(Dataset excerpts)
━━━━━━
(* ===== verification/MediaDtoProps.v ===== *)
(** * What the application's media records keep

    The conversions lose nothing, lists carry no thumbnail and are otherwise as fetched, and a
    pushed change that has gone through the application's event merges as the core would merge
    what is left of it. *)

From S2P Require Import Prelude Errors AppErrors Domain MediaMerge MediaProps MediaDto.

#[local] Open Scope string_scope.
#[local] Open Scope list_scope.
#[local] Open Scope Z_scope.

(** ** Round trips *)

#[local] Create Rewrite HintDb media.

Lemma image_file_round_trip (file : ImageFile) : dto_to_image_file (ImageFileDto_from file) = file.
Proof. by destruct file. Qed.
Lemma image_file_dto_round_trip (image : ImageFileDto) : ImageFileDto_from (dto_to_image_file image) = image.
Proof. by destruct image. Qed.
Lemma video_file_round_trip (file : VideoFile) : dto_to_video_file (VideoFileDto_from file) = file.
Proof. by destruct file. Qed.
Lemma video_file_dto_round_trip (video : VideoFileDto) : VideoFileDto_from (dto_to_video_file video) = video.
Proof. by destruct video. Qed.
Lemma video_album_round_trip (album : VideoAlbum) : dto_to_video_album (VideoAlbumDto_from album) = album.
Proof. by destruct album. Qed.
Lemma video_album_dto_round_trip (album : VideoAlbumDto) : VideoAlbumDto_from (dto_to_video_album album) = album.
Proof. by destruct album. Qed.
Lemma audio_file_round_trip (file : AudioFile) : dto_to_audio_file (AudioFileDto_from file) = file.
Proof. by destruct file. Qed.
Lemma audio_file_dto_round_trip (file : AudioFileDto) : AudioFileDto_from (dto_to_audio_file file) = file.
Proof. by destruct file. Qed.
Lemma audio_album_round_trip (album : AudioAlbum) : dto_to_audio_album (AudioAlbumDto_from album) = album.
Proof. by destruct album. Qed.
Lemma audio_album_dto_round_trip (album : AudioAlbumDto) : AudioAlbumDto_from (dto_to_audio_album album) = album.
Proof. by destruct album. Qed.

Lemma image_album_round_trip (album : ImageAlbum) : dto_to_image_album (ImageAlbumDto_from album) = album.
Proof. destruct album as [? ? ? [cover|]]; [by destruct cover|done]. Qed.
Lemma image_album_dto_round_trip (album : ImageAlbumDto) : ImageAlbumDto_from (dto_to_image_album album) = album.
Proof. destruct album as [? ? ? [cover|]]; [by destruct cover|done]. Qed.

Lemma fmap_round_trip {A B} (f : A -> B) (g : B -> A) (l : list A) : (forall a, g (f a) = a) -> g <$> (f <$> l) = l.
Proof. intros Hgf. induction l as [|a l IH]; [done|]. rewrite !fmap_cons, Hgf. by f_equal. Qed.

#[local] Hint Rewrite image_file_round_trip image_file_dto_round_trip video_file_round_trip video_file_dto_round_trip
  video_album_round_trip video_album_dto_round_trip audio_file_round_trip audio_file_dto_round_trip
  audio_album_round_trip audio_album_dto_round_trip image_album_round_trip image_album_dto_round_trip : media.

Lemma photo_library_round_trip (library : PhotoLibrary) : dto_to_photo_library (PhotoLibraryDto_from library) = library.
Proof.
  destruct library. unfold dto_to_photo_library, PhotoLibraryDto_from. simpl.
  by rewrite !fmap_round_trip by (intros; by autorewrite with media).
Qed.
Lemma video_library_round_trip (library : VideoLibrary) : dto_to_video_library (VideoLibraryDto_from library) = library.
Proof.
  destruct library. unfold dto_to_video_library, VideoLibraryDto_from. simpl.
  by rewrite !fmap_round_trip by (intros; by autorewrite with media).
Qed.
Lemma audio_library_round_trip (library : AudioLibrary) : dto_to_audio_library (AudioLibraryDto_from library) = library.
Proof.
  destruct library. unfold dto_to_audio_library, AudioLibraryDto_from. simpl.
  by rewrite !fmap_round_trip by (intros; by autorewrite with media).
Qed.

(** ** What is left of a change *)

(** The item without what the application's event does not carry. *)
Definition narrowed (item : MediaItem) : MediaItem :=
  mkMediaItem (mi_media_id item) None (mi_path item) (mi_size item) (mi_created_at item) (mi_modified_at item)
    None None None (mi_mime_type item) (mi_title item) (mi_album_name item) None None.

Definition narrowed_change (change : MediaLibraryChange) : MediaLibraryChange :=
  mkMediaLibraryChange (mc_kind change) (narrowed <$> mc_added change) (narrowed <$> mc_deleted change)
    (narrowed <$> mc_updated change) [].

Lemma bridged_change (change : MediaLibraryChange) : change_to_core (media_change_to_dto change) = narrowed_change change.
Proof.
  destruct change as [kind added deleted updated albums]. unfold change_to_core, media_change_to_dto, narrowed_change. simpl.
  rewrite <- !list_fmap_compose. by destruct kind.
Qed.

(** What such a change cannot set: the measures of a picture, the length and the artist. *)
Definition image_measures (image : ImageFile) :=
  (query_fields image, (img_width image, img_height image, img_orientation image, img_album_id image)).
Definition video_measures (video : VideoFile) :=
  (vid_width video, vid_height video, vid_orientation video, vid_album_id video, vid_duration video, vid_thumbnail video).
Definition audio_measures (audio : AudioFile) :=
  (aud_album_id audio, aud_artist audio, aud_duration audio, aud_track audio, aud_artist_id audio).

Lemma narrowed_items {A B} `{MediaEntry A} (f : A -> B) (change : MediaLibraryChange) :
  (forall a item, f (apply_overlap a (narrowed item)) = f a) ->
  Forall (fun item => forall a, f (apply_overlap a item) = f a)
    (mc_added (narrowed_change change) ++ mc_updated (narrowed_change change)).
Proof. intros Hf. simpl. rewrite <- fmap_app. apply Forall_fmap, Forall_true. intros item a. apply Hf. Qed.

Lemma narrowed_merge {A B} `{MediaEntry A} (f : A -> B) (blank : B) (l : list A) (change : MediaLibraryChange) (b : A) :
  (forall a item, f (apply_overlap a (narrowed item)) = f a) -> (forall item, f (from_item (narrowed item)) = blank) ->
  b ∈ merge l (narrowed_change change) -> (exists a, a ∈ l /\ f b = f a) \/ f b = blank.
Proof.
  intros Hf Hb Hin. apply (merge_from f) in Hin as [?|(item & Hi & Hfi)]; [by left| |by apply narrowed_items].
  right. rewrite Hfi. simpl in Hi. rewrite <- fmap_app in Hi. apply list_elem_of_fmap in Hi as (i & -> & _). apply Hb.
Qed.

(** ** Merging *)

Lemma bridged_photo_merge (library : PhotoLibraryDto) (change : MediaLibraryChange) :
  match merge_photo_library library (media_change_to_dto change) with
  | Ok merged =>
      mc_kind change = Photo /\ pld_next_cursor merged = None /\ pld_albums merged = pld_albums library /\
      (Ok (), dto_to_photo_library merged) = apply_photo (dto_to_photo_library library) (narrowed_change change) /\
      forall entry, entry ∈ pl_images (dto_to_photo_library merged) ->
        (exists old, old ∈ pl_images (dto_to_photo_library library) /\ image_measures entry = image_measures old) \/
        image_measures entry = image_measures ImageFile_default
  | Err e => mc_kind change <> Photo /\ pe_code e = InvalidState
  end.
Proof.
  unfold merge_photo_library, apply_photo, ensure_kind, ensure_kind_matches. rewrite bridged_change.
  change (mc_kind (narrowed_change change)) with (mc_kind change).
  change (mcd_media_kind (media_change_to_dto change)) with (match mc_kind change with Photo => PhotoDto | Video => VideoDto | Audio => AudioDto end).
  destruct (mc_kind change); [|by split..].
  rewrite !bool_decide_eq_true_2 by done. cbn beta iota. rewrite photo_library_round_trip. split_and!; [done..| |done|].
  - apply fmap_round_trip. intros a. by autorewrite with media.
  - intros entry He. by apply (narrowed_merge image_measures (image_measures ImageFile_default)) in He.
Qed.

Lemma bridged_video_merge (library : VideoLibraryDto) (change : MediaLibraryChange) :
  match merge_video_library library (media_change_to_dto change) with
  | Ok merged =>
      mc_kind change = Video /\ vld_next_cursor merged = None /\ vld_albums merged = vld_albums library /\
      (Ok (), dto_to_video_library merged) = apply_video (dto_to_video_library library) (narrowed_change change) /\
      forall entry, entry ∈ vl_videos (dto_to_video_library merged) ->
        (exists old, old ∈ vl_videos (dto_to_video_library library) /\ video_measures entry = video_measures old) \/
        video_measures entry = video_measures VideoFile_default
  | Err e => mc_kind change <> Video /\ pe_code e = InvalidState
  end.
Proof.
  unfold merge_video_library, apply_video, ensure_kind, ensure_kind_matches. rewrite bridged_change.
  change (mc_kind (narrowed_change change)) with (mc_kind change).
  change (mcd_media_kind (media_change_to_dto change)) with (match mc_kind change with Photo => PhotoDto | Video => VideoDto | Audio => AudioDto end).
  destruct (mc_kind change); [by split| |by split].
  rewrite !bool_decide_eq_true_2 by done. cbn beta iota. rewrite video_library_round_trip. split_and!; [done..| |done|].
  - apply fmap_round_trip. intros a. by autorewrite with media.
  - intros entry He. by apply (narrowed_merge video_measures (video_measures VideoFile_default)) in He.
Qed.

Lemma bridged_audio_merge (library : AudioLibraryDto) (change : MediaLibraryChange) :
  match merge_audio_library library (media_change_to_dto change) with
  | Ok merged =>
      mc_kind change = Audio /\ ald_next_cursor merged = None /\ ald_albums merged = ald_albums library /\
      (Ok (), dto_to_audio_library merged) = apply_audio (dto_to_audio_library library) (narrowed_change change) /\
      forall entry, entry ∈ al_tracks (dto_to_audio_library merged) ->
        (exists old, old ∈ al_tracks (dto_to_audio_library library) /\ audio_measures entry = audio_measures old) \/
        audio_measures entry = audio_measures AudioFile_default
  | Err e => mc_kind change <> Audio /\ pe_code e = InvalidState
  end.
Proof.
  unfold merge_audio_library, apply_audio, ensure_kind, ensure_kind_matches. rewrite bridged_change.
  change (mc_kind (narrowed_change change)) with (mc_kind change).
  change (mcd_media_kind (media_change_to_dto change)) with (match mc_kind change with Photo => PhotoDto | Video => VideoDto | Audio => AudioDto end).
  destruct (mc_kind change); [by split..|].
  rewrite !bool_decide_eq_true_2 by done. cbn beta iota. rewrite audio_library_round_trip. split_and!; [done..| |done|].
  - apply fmap_round_trip. intros a. by autorewrite with media.
  - intros entry He. by apply (narrowed_merge audio_measures (audio_measures AudioFile_default)) in He.
Qed.

(** A change that the phone pushes and the application hands on as an event merges into a
    library of the application as the core merges the change without what the event does not
    carry; a change of another kind is refused.  The merged library has the albums it had, starts
    over at its first page, and no picture, video or track gets or loses by it its thumbnail, its
    measures, its length or its artist: all that is left for the next full query. *)
Theorem bridged_merge_exact (photos : PhotoLibraryDto) (videos : VideoLibraryDto) (audio : AudioLibraryDto)
    (change : MediaLibraryChange) :
  let pushed := media_change_to_dto change in let left_of_it := narrowed_change change in
  match merge_photo_library photos pushed with
  | Ok merged =>
      mc_kind change = Photo /\ pld_next_cursor merged = None /\ pld_albums merged = pld_albums photos /\
      (Ok (), dto_to_photo_library merged) = apply_photo (dto_to_photo_library photos) left_of_it /\
      forall image, image ∈ pl_images (dto_to_photo_library merged) ->
        (exists old, old ∈ pl_images (dto_to_photo_library photos) /\ image_measures image = image_measures old) \/
        image_measures image = image_measures ImageFile_default
  | Err e => mc_kind change <> Photo /\ pe_code e = InvalidState
  end /\
  match merge_video_library videos pushed with
  | Ok merged =>
      mc_kind change = Video /\ vld_next_cursor merged = None /\ vld_albums merged = vld_albums videos /\
      (Ok (), dto_to_video_library merged) = apply_video (dto_to_video_library videos) left_of_it /\
      forall video, video ∈ vl_videos (dto_to_video_library merged) ->
        (exists old, old ∈ vl_videos (dto_to_video_library videos) /\ video_measures video = video_measures old) \/
        video_measures video = video_measures VideoFile_default
  | Err e => mc_kind change <> Video /\ pe_code e = InvalidState
  end /\
  match merge_audio_library audio pushed with
  | Ok merged =>
      mc_kind change = Audio /\ ald_next_cursor merged = None /\ ald_albums merged = ald_albums audio /\
      (Ok (), dto_to_audio_library merged) = apply_audio (dto_to_audio_library audio) left_of_it /\
      forall track, track ∈ al_tracks (dto_to_audio_library merged) ->
        (exists old, old ∈ al_tracks (dto_to_audio_library audio) /\ audio_measures track = audio_measures old) \/
        audio_measures track = audio_measures AudioFile_default
  | Err e => mc_kind change <> Audio /\ pe_code e = InvalidState
  end.
Proof. exact (conj (bridged_photo_merge photos change) (conj (bridged_video_merge videos change) (bridged_audio_merge audio change))). Qed.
━━━━━━
* [Prompt]: Each line above from the one with "library of the" up to and including the one with "forall track, track" must be set down exactly, and no line outside that span may appear.

* [Answer box]:
    library of the application as the core merges the change without what the event does not
    carry; a change of another kind is refused.  The merged library has the albums it had, starts
    over at its first page, and no picture, video or track gets or loses by it its thumbnail, its
    measures, its length or its artist: all that is left for the next full query. *)
Theorem bridged_merge_exact (photos : PhotoLibraryDto) (videos : VideoLibraryDto) (audio : AudioLibraryDto)
    (change : MediaLibraryChange) :
  let pushed := media_change_to_dto change in let left_of_it := narrowed_change change in
  match merge_photo_library photos pushed with
  | Ok merged =>
      mc_kind change = Photo /\ pld_next_cursor merged = None /\ pld_albums merged = pld_albums photos /\
      (Ok (), dto_to_photo_library merged) = apply_photo (dto_to_photo_library photos) left_of_it /\
      forall image, image ∈ pl_images (dto_to_photo_library merged) ->
        (exists old, old ∈ pl_images (dto_to_photo_library photos) /\ image_measures image = image_measures old) \/
        image_measures image = image_measures ImageFile_default
  | Err e => mc_kind change <> Photo /\ pe_code e = InvalidState
  end /\
  match merge_video_library videos pushed with
  | Ok merged =>
      mc_kind change = Video /\ vld_next_cursor merged = None /\ vld_albums merged = vld_albums videos /\
      (Ok (), dto_to_video_library merged) = apply_video (dto_to_video_library videos) left_of_it /\
      forall video, video ∈ vl_videos (dto_to_video_library merged) ->
        (exists old, old ∈ vl_videos (dto_to_video_library videos) /\ video_measures video = video_measures old) \/
        video_measures video = video_measures VideoFile_default
  | Err e => mc_kind change <> Video /\ pe_code e = InvalidState
  end /\
  match merge_audio_library audio pushed with
  | Ok merged =>
      mc_kind change = Audio /\ ald_next_cursor merged = None /\ ald_albums merged = ald_albums audio /\
      (Ok (), dto_to_audio_library merged) = apply_audio (dto_to_audio_library audio) left_of_it /\
      forall track, track ∈ al_tracks (dto_to_audio_library merged) ->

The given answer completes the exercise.